When working with huge numbers of nodes and huge data sets, generally the data in question is structured at least in some way that can be consider object oriented. It may not be relational, but it is generally something that can be broken down into smaller computing segments.
Consider mapping a DNA strand. We could have hundreds of terabytes of data if we store more than simple ribosome classification. If we stored molecular composition of individual ribosomes, the data set will be massive. In this case, each ribosome will be able to be structured as an object which can be distributed and scheduled most intelligently in a database that handles hot and cold data distribution across the cluster through either sharding or share-nothing record replication.
Consider the storage from a collision within an LHC experiment. The data is a highly structured representation of energy readings which themselves are not structured... or at least not until we'll identified their patterns. As such, the same general principle of shared nothing database technologies make sense.
To have a single distributed file system to store this data would be quite silly as the data itself isn't well represented as a file as opposed to a massive number of database records or objects.
The only system I know of anymore where large scale file systems makes sense is virtual machine image storage. And in this case, since VMware has one of the most impressively stupid API licensing policies EVER... you can't generally depend on supporting them in a meaningful way. They actually wanted to charge me $5000 and make me sign NDAs blocking me from open sourcing a VAAI NAS driver for VMware. I simply moved my customers away from VMware instead... that was about $5,000,000 lost for them. In addition, if I had to instead a vib to support a new file system, I'd be nervous since VMware famously crashes in flames constantly due to either storage API or networking API vibs.
But that said, VM storage for Hyper-V, KVM and Xen are a great place to be. But if I'm using Hyper-V, I'll use Storage Spaces Direct, for KVM or Xen, I can see room for a good replacement for Gluster or the others.
So, now that I hit you with a book... I'm interested in hearing where your product fits.

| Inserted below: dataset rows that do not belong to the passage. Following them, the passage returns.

(** * Eligibility validation engine: a shallow embedding

    Source files embedded here:
    - [server/services/eligibility-service.ts] (the engine as first
      written: [maskCpf], [sanitizeUrl], [getNestedValue],
      [validateExternalApi], [executeEligibilityCheck]), module [V1];
    - the revised engine (same functions plus [applyAuth],
      [extractFields], [save_fields] and [extractedData]), module [V2];
      its listing follows the mock router in
      [server/routes/mock-eligibility.ts], and the line numbers quoted in
      [V2] are those of that file.

    [maskCpf], [sanitizeUrl] and [getNestedValue] are textually the same
    in both revisions and are embedded once.

    Conventions.  A JavaScript string is its sequence of UTF-16 code
    units.  [console.log]/[console.error]/[console.warn] lines are not
    modelled: they have no influence on any returned value.  [await] is
    sequential composition.  The network is a state [World] that each
    [fetch] reads and changes; exceptions are explicit ([Exc]), so that
    [try]/[catch] is a function and "no exception escapes" is a
    statement. *)

From Stdlib Require Import List NArith ZArith String Ascii Bool Lia.
Import ListNotations.

Set Implicit Arguments.
Set Warnings "-register-all".

(* ================================================================== *)
(** ** JavaScript strings *)

Definition code_unit := N.
Definition jsstring := list code_unit.

(** A literal made of ASCII characters. *)
Definition js (s : string) : jsstring :=
  map N_of_ascii (list_ascii_of_string s).
Arguments js s%_string.

Definition jsstring_eqb (a b : jsstring) : bool :=
  if list_eq_dec N.eq_dec a b then true else false.

(** Truthiness of a string: non-empty. *)
Definition truthy_string (s : jsstring) : bool :=
  match s with [] => false | _ :: _ => true end.

(** [s.slice(from, to)] for [0 <= from <= to]. *)
Definition slice (from to : nat) (s : jsstring) : jsstring :=
  firstn (to - from) (skipn from s).

Fixpoint starts_with (p s : jsstring) : bool :=
  match p, s with
  | [], _ => true
  | _ :: _, [] => false
  | a :: p', b :: s' => N.eqb a b && starts_with p' s'
  end.

(** [s.replace(pat, rep)] with a string pattern: only the FIRST
    occurrence of [pat] is replaced.  The [$]-patterns of the replacement
    text are not interpreted here; the engine's only replacement text is
    an [encodeURIComponent] output, which never holds a [$]
    (lemma [encodeURIComponent_no_dollar]). *)
Fixpoint String_replace (pat rep s : jsstring) {struct s} : jsstring :=
  if starts_with pat s then rep ++ skipn (List.length pat) s
  else match s with
       | [] => []
       | c :: s' => c :: String_replace pat rep s'
       end.

(** [s.includes(c)] for a one-character needle. *)
Definition includes_char (c : code_unit) (s : jsstring) : bool :=
  existsb (N.eqb c) s.

(** [s.split(sep)] for a one-character separator. *)
Fixpoint split_on (sep : code_unit) (s : jsstring) : list jsstring :=
  match s with
  | [] => [[]]
  | c :: s' =>
      if N.eqb c sep then [] :: split_on sep s'
      else match split_on sep s' with
           | h :: t => (c :: h) :: t
           | [] => [[c]]
           end
  end.

(** Regular-expression character classes used by the source. *)
Definition is_digit (c : code_unit) : bool := (48 <=? c)%N && (c <=? 57)%N.
(** [/\D/]: anything but [0-9]. *)
Definition is_non_digit (c : code_unit) : bool := negb (is_digit c).
(** [/[.\-]/]: a dot or a hyphen. *)
Definition is_dot_or_hyphen (c : code_unit) : bool :=
  N.eqb c 46 || N.eqb c 45.

(** [s.replace(/re/g, '')] where [re] matches single code units. *)
Fixpoint remove_all (matches : code_unit -> bool) (s : jsstring) : jsstring :=
  match s with
  | [] => []
  | c :: s' => if matches c then remove_all matches s'
               else c :: remove_all matches s'
  end.

(* ================================================================== *)
(** ** Exceptions *)

Inductive JsError := TypeError | URIError.

Inductive Exc (A : Type) : Type :=
| Return (a : A)
| Throw (e : JsError).
Arguments Return {A} a.
Arguments Throw {A} e.

Definition exc_bind {A B} (m : Exc A) (k : A -> Exc B) : Exc B :=
  match m with
  | Return a => k a
  | Throw e => Throw e
  end.

(* ================================================================== *)
(** ** [encodeURIComponent] *)

(** Characters left as they are: [A-Z a-z 0-9 - _ . ! ~ * ' ( )]. *)
Definition is_unreserved (c : code_unit) : bool :=
  ((65 <=? c) && (c <=? 90) || (97 <=? c) && (c <=? 122) || is_digit c
   || N.eqb c 45 || N.eqb c 95 || N.eqb c 46 || N.eqb c 33 || N.eqb c 126
   || N.eqb c 42 || N.eqb c 39 || N.eqb c 40 || N.eqb c 41)%N.

Definition hex_digit (n : N) : code_unit :=
  (if n <? 10 then 48 + n else 55 + n)%N.

(** ["%XX"], upper-case hexadecimal. *)
Definition percent (byte : N) : jsstring :=
  [37; hex_digit (byte / 16); hex_digit (byte mod 16)]%N.

Definition utf8 (cp : N) : list N :=
  (if cp <? 128 then [cp]
   else if cp <? 2048 then [192 + cp / 64; 128 + cp mod 64]
   else if cp <? 65536 then
     [224 + cp / 4096; 128 + (cp / 64) mod 64; 128 + cp mod 64]
   else [240 + cp / 262144; 128 + (cp / 4096) mod 64;
         128 + (cp / 64) mod 64; 128 + cp mod 64])%N.

Definition is_high_surrogate (c : code_unit) : bool :=
  ((55296 <=? c) && (c <=? 56319))%N.
Definition is_low_surrogate (c : code_unit) : bool :=
  ((56320 <=? c) && (c <=? 57343))%N.

Definition percent_encode (cp : N) : jsstring :=
  flat_map percent (utf8 cp).

(** Unreserved code units are copied; every other code point is written
    as the percent-escapes of its UTF-8 bytes; an unpaired surrogate
    raises [URIError]. *)
Fixpoint encodeURIComponent (s : jsstring) : Exc jsstring :=
  match s with
  | [] => Return []
  | c :: rest =>
      if is_unreserved c then
        exc_bind (encodeURIComponent rest) (fun r => Return (c :: r))
      else if is_low_surrogate c then Throw URIError
      else if is_high_surrogate c then
        match rest with
        | d :: rest' =>
            if is_low_surrogate d then
              exc_bind (encodeURIComponent rest') (fun r =>
                Return (percent_encode
                          ((c - 55296) * 1024 + (d - 56320) + 65536)%N ++ r))
            else Throw URIError
        | [] => Throw URIError
        end
      else
        exc_bind (encodeURIComponent rest) (fun r =>
          Return (percent_encode c ++ r))
  end.

(* ================================================================== *)
(** ** [maskCpf] and [sanitizeUrl] *)

(** [
export function maskCpf(cpf: string): string {
  const digits = cpf.replace(/\D/g, '');
  if (digits.length < 11) return '***.***.***-**';
  return `${digits.slice(0, 3)}.***.***.${digits.slice(9, 11)}`;
}
] *)
Definition maskCpf (cpf : jsstring) : jsstring :=
  let digits := remove_all is_non_digit cpf in
  if (List.length digits <? 11)%nat then js "***.***.***-**"
  else slice 0 3 digits ++ js ".***.***." ++ slice 9 11 digits.

(** A [Record<string, string>] as the list [Object.entries] yields:
    distinct keys, in enumeration order. *)
Definition StringRecord := list (jsstring * jsstring).

(** One turn of the loop of [sanitizeUrl]:
    [
    const sanitizedValue = key === 'cpf' ? value.replace(/[.\-]/g, '') : value;
    url = url.replace(`{${key}}`, encodeURIComponent(sanitizedValue));
    ] *)
Definition sanitizeUrl_step (url : jsstring) (entry : jsstring * jsstring)
  : Exc jsstring :=
  let '(key, value) := entry in
  let sanitizedValue :=
    if jsstring_eqb key (js "cpf") then remove_all is_dot_or_hyphen value
    else value in
  exc_bind (encodeURIComponent sanitizedValue) (fun encoded =>
    Return (String_replace (js "{" ++ key ++ js "}") encoded url)).

(** [
export function sanitizeUrl(baseUrl: string, params: Record<string, string>): string {
  let url = baseUrl;
  for (const [key, value] of Object.entries(params)) { ... }
  return url;
}
] *)
Fixpoint sanitizeUrl (baseUrl : jsstring) (params : StringRecord)
  : Exc jsstring :=
  match params with
  | [] => Return baseUrl
  | entry :: rest =>
      exc_bind (sanitizeUrl_step baseUrl entry) (fun url =>
        sanitizeUrl url rest)
  end.

(* ================================================================== *)
(** ** JSON values and property reads *)

(** What [response.json()] yields, what [validation.value] holds, plus
    [undefined].  Numerals are restricted to integers. *)
Inductive JsValue : Type :=
| JUndefined
| JNull
| JBool (b : bool)
| JNum (n : Z)
| JStr (s : jsstring)
| JArr (elems : list JsValue)
| JObj (fields : list (jsstring * JsValue)).

Definition JsObject := list (jsstring * JsValue).

(** [v !== undefined && v !== null] fails. *)
Definition is_nullish (v : JsValue) : bool :=
  match v with
  | JUndefined | JNull => true
  | _ => false
  end.

(** Truthiness, as tested by [&&], [||] and [if]. *)
Definition truthy (v : JsValue) : bool :=
  match v with
  | JUndefined | JNull => false
  | JBool b => b
  | JNum n => negb (Z.eqb n 0)
  | JStr s => truthy_string s
  | JArr _ | JObj _ => true
  end.

(** [a === b] between a value read from a parsed response and a value of
    the rule configuration.  Primitives compare by type and value;
    objects and arrays compare by identity, and an object of the response
    is never the same object as one of the configuration. *)
Definition strict_eq (a b : JsValue) : bool :=
  match a, b with
  | JUndefined, JUndefined => true
  | JNull, JNull => true
  | JBool x, JBool y => Bool.eqb x y
  | JNum x, JNum y => Z.eqb x y
  | JStr x, JStr y => jsstring_eqb x y
  | _, _ => false
  end.

Fixpoint digits_value (acc : N) (s : jsstring) : option N :=
  match s with
  | [] => Some acc
  | c :: s' =>
      if is_digit c then digits_value (acc * 10 + (c - 48))%N s' else None
  end.

(** A key that is a canonical array index: ["0"], or decimal digits
    without a leading zero. *)
Definition array_index (key : jsstring) : option nat :=
  match key with
  | [] => None
  | c :: rest =>
      if N.eqb c 48 then match rest with [] => Some 0%nat | _ => None end
      else option_map N.to_nat (digits_value 0 key)
  end.

Definition own_property {A} (fields : list (jsstring * A)) (key : jsstring)
  : option A :=
  option_map snd (find (fun kv => jsstring_eqb (fst kv) key) fields).

(** [current[key]] for a [current] that is neither [undefined] nor
    [null] (the only way [getNestedValue] reads a property).  Own
    properties of objects, elements and [length] of arrays and strings;
    members inherited from the built-in prototypes are functions, not
    JSON data, and are outside this model. *)
Definition property (current : JsValue) (key : jsstring) : JsValue :=
  match current with
  | JObj fields =>
      match own_property fields key with
      | Some v => v
      | None => JUndefined
      end
  | JArr elems =>
      if jsstring_eqb key (js "length") then JNum (Z.of_nat (List.length elems))
      else match array_index key with
           | Some i => nth i elems JUndefined
           | None => JUndefined
           end
  | JStr s =>
      if jsstring_eqb key (js "length") then JNum (Z.of_nat (List.length s))
      else match array_index key with
           | Some i => match nth_error s i with
                       | Some c => JStr [c]
                       | None => JUndefined
                       end
           | None => JUndefined
           end
  | _ => JUndefined
  end.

I read your entire web page because you sounded interesting. And I found your technology to be quite interesting. Under different circumstances, I'd probably even ask for a job as a programmer to have some fun (it's sad, but I find writing distributed file systems to be fun). But I simply don't see the market segment which this technology targets. Is it meant as file storage for containers? Is there something which makes it suitable for map/reduce environments other than better database tier distribution?
I look forward to hearing back. I get the feeling you and I could have some absolutely crazy (and generally incomprehensible) conversations at a pub.
P.S. - I'm working on a system now that would probably benefit from technologies like yours if I wasn't trying to solve the problem higher up in the stack. I may still need something like this later on if you start looking towards FaaS in the future.